### Exercise requirements:
Your task is to extract every line from the material below exactly.

### Material provided:
(** ** Chains in memory *)

Lemma lseg_ext h1 h2 l : forall head,
  (forall a, In a l -> load_ptr h1 a = load_ptr h2 a) ->
  lseg h1 head l -> lseg h2 head l.
Proof.
  induction l as [|a l IH]; intros head Hl Hs; [exact Hs|].
  cbn [lseg] in *. destruct Hs as [Hh [Hn Hs]].
  split; [exact Hh|]. split; [exact Hn|].
  rewrite <- (Hl a) by (left; reflexivity).
  apply IH; [|exact Hs]. intros x Hx. apply Hl. right. exact Hx.
Qed.

Lemma lseg_store h a v l head :
  (forall x, In x l -> a + sizeof_ptr <= x \/ x + sizeof_ptr <= a) ->
  lseg h head l -> lseg (store_ptr h a v) head l.
Proof.
  intros Hd. apply lseg_ext. intros x Hx. symmetry.
  apply load_store_other. apply Hd. exact Hx.
Qed.

Lemma lseg_chain T n : forall h b,
  0 < b -> 0 <= sizeofT T ->
  (forall i, (i < n)%nat ->
     load_ptr h (b + Z.of_nat i * sizeofT T) = b + Z.of_nat (S i) * sizeofT T) ->
  load_ptr h (b + Z.of_nat n * sizeofT T) = nullptr ->
  lseg h b (slots T b (S n)).
Proof.
  induction n as [|n IH]; intros h b Hb Hs Hld Hend.
  - rewrite slots_S. cbn [slots seq map lseg].
    split; [reflexivity|]. split; [unfold nullptr; lia|].
    replace (b + Z.of_nat 0 * sizeofT T) with b in Hend by lia. exact Hend.
  - rewrite slots_S. cbn [lseg].
    split; [reflexivity|]. split; [unfold nullptr; lia|].
    pose proof (Hld 0%nat ltac:(lia)) as H0.
    replace (b + Z.of_nat 0 * sizeofT T) with b in H0 by lia.
    replace (b + Z.of_nat 1 * sizeofT T) with (b + sizeofT T) in H0 by lia.
    rewrite H0. apply IH; [lia|exact Hs| |].
    + intros i Hi. specialize (Hld (S i) ltac:(lia)).
      replace (b + sizeofT T + Z.of_nat i * sizeofT T)
        with (b + Z.of_nat (S i) * sizeofT T) by lia.
      rewrite Hld. lia.
    + replace (b + sizeofT T + Z.of_nat n * sizeofT T)
        with (b + Z.of_nat (S n) * sizeofT T) by lia.
      exact Hend.
Qed.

### Output of the task:
(** ** Chains in memory *)

Lemma lseg_ext h1 h2 l : forall head,
  (forall a, In a l -> load_ptr h1 a = load_ptr h2 a) ->
  lseg h1 head l -> lseg h2 head l.
Proof.
  induction l as [|a l IH]; intros head Hl Hs; [exact Hs|].
  cbn [lseg] in *. destruct Hs as [Hh [Hn Hs]].
  split; [exact Hh|]. split; [exact Hn|].
  rewrite <- (Hl a) by (left; reflexivity).
  apply IH; [|exact Hs]. intros x Hx. apply Hl. right. exact Hx.
Qed.

Lemma lseg_store h a v l head :
  (forall x, In x l -> a + sizeof_ptr <= x \/ x + sizeof_ptr <= a) ->
  lseg h head l -> lseg (store_ptr h a v) head l.
Proof.
  intros Hd. apply lseg_ext. intros x Hx. symmetry.
  apply load_store_other. apply Hd. exact Hx.
Qed.

Lemma lseg_chain T n : forall h b,
  0 < b -> 0 <= sizeofT T ->
  (forall i, (i < n)%nat ->
     load_ptr h (b + Z.of_nat i * sizeofT T) = b + Z.of_nat (S i) * sizeofT T) ->
  load_ptr h (b + Z.of_nat n * sizeofT T) = nullptr ->
  lseg h b (slots T b (S n)).
Proof.
  induction n as [|n IH]; intros h b Hb Hs Hld Hend.
  - rewrite slots_S. cbn [slots seq map lseg].
    split; [reflexivity|]. split; [unfold nullptr; lia|].
    replace (b + Z.of_nat 0 * sizeofT T) with b in Hend by lia. exact Hend.
  - rewrite slots_S. cbn [lseg].
    split; [reflexivity|]. split; [unfold nullptr; lia|].
    pose proof (Hld 0%nat ltac:(lia)) as H0.
    replace (b + Z.of_nat 0 * sizeofT T) with b in H0 by lia.
    replace (b + Z.of_nat 1 * sizeofT T) with (b + sizeofT T) in H0 by lia.
    rewrite H0. apply IH; [lia|exact Hs| |].
    + intros i Hi. specialize (Hld (S i) ltac:(lia)).
      replace (b + sizeofT T + Z.of_nat i * sizeofT T)
        with (b + Z.of_nat (S i) * sizeofT T) by lia.
      rewrite Hld. lia.
    + replace (b + sizeofT T + Z.of_nat n * sizeofT T)
        with (b + Z.of_nat (S n) * sizeofT T) by lia.
      exact Hend.
Qed.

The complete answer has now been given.